## REQUIREMENT:
Only an exact repetition of the entries counts as an answer.

Collected data:
(* ===== verification/_CoqProject ===== *)
-Q . S2P
Prelude.v
Errors.v
Volume.v
Fat.v
FatEntry.v
FatIoctl.v
FatTable.v
FatChain.v
FatAlloc.v
Sample.v
FatSpec.v
Vcache.v
Dlist.v
Util.v
Attr.v
Iter.v
Stream.v
StreamSpec.v
Dirent.v
EntrySpec.v
Resize.v
ResizeSpec.v
Dir.v
DirScan.v
LongName.v
DirCreate.v
Encodings.v
EncodingsSpec.v
NameLaws.v
DirSpec.v
CreateSpec.v
VnodeId.v
FileMap.v
FileMapSpec.v
Dosfs.v
MountSpec.v
File.v
Hooks.v
Lookups.v
Consistency.v
FileSpec.v
Calls.v
Frame.v
NewDir.v
MkdirSpec.v
Tree.v
ListDir.v
ScsiRing.v
Scsi.v
ScsiLists.v
ScsiSpec.v
ScsiRefine.v
ScsiQueue.v
ScsiIo.v
ScsiSim.v
ScsiBus.v
ScsiDevice.v
ScsiInv.v
ScsiWp.v
ScsiOps.v
ScsiLife.v
ScsiCalls.v
ScsiDpc.v
ScsiMoves.v
ScsiSafe.v
ScsiSg.v
ScsiSgSpec.v
ScsiClaims.v
LockedPool.v
PoolInv.v
PoolSteps.v
PoolLife.v
PoolClaims.v
Atomizer.v
AtomInv.v
AtomClaims.v
IdeTask.v
Ide.v
IdeBus.v
IdeClaims.v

## TASK SOLUTION:
(* ===== verification/_CoqProject ===== *)
-Q . S2P
Prelude.v
Errors.v
Volume.v
Fat.v
FatEntry.v
FatIoctl.v
FatTable.v
FatChain.v
FatAlloc.v
Sample.v
FatSpec.v
Vcache.v
Dlist.v
Util.v
Attr.v
Iter.v
Stream.v
StreamSpec.v
Dirent.v
EntrySpec.v
Resize.v
ResizeSpec.v
Dir.v
DirScan.v
LongName.v
DirCreate.v
Encodings.v
EncodingsSpec.v
NameLaws.v
DirSpec.v
CreateSpec.v
VnodeId.v
FileMap.v
FileMapSpec.v
Dosfs.v
MountSpec.v
File.v
Hooks.v
Lookups.v
Consistency.v
FileSpec.v
Calls.v
Frame.v
NewDir.v
MkdirSpec.v
Tree.v
ListDir.v
ScsiRing.v
Scsi.v
ScsiLists.v
ScsiSpec.v
ScsiRefine.v
ScsiQueue.v
ScsiIo.v
ScsiSim.v
ScsiBus.v
ScsiDevice.v
ScsiInv.v
ScsiWp.v
ScsiOps.v
ScsiLife.v
ScsiCalls.v
ScsiDpc.v
ScsiMoves.v
ScsiSafe.v
ScsiSg.v
ScsiSgSpec.v
ScsiClaims.v
LockedPool.v
PoolInv.v
PoolSteps.v
PoolLife.v
PoolClaims.v
Atomizer.v
AtomInv.v
AtomClaims.v
IdeTask.v
Ide.v
IdeBus.v
IdeClaims.v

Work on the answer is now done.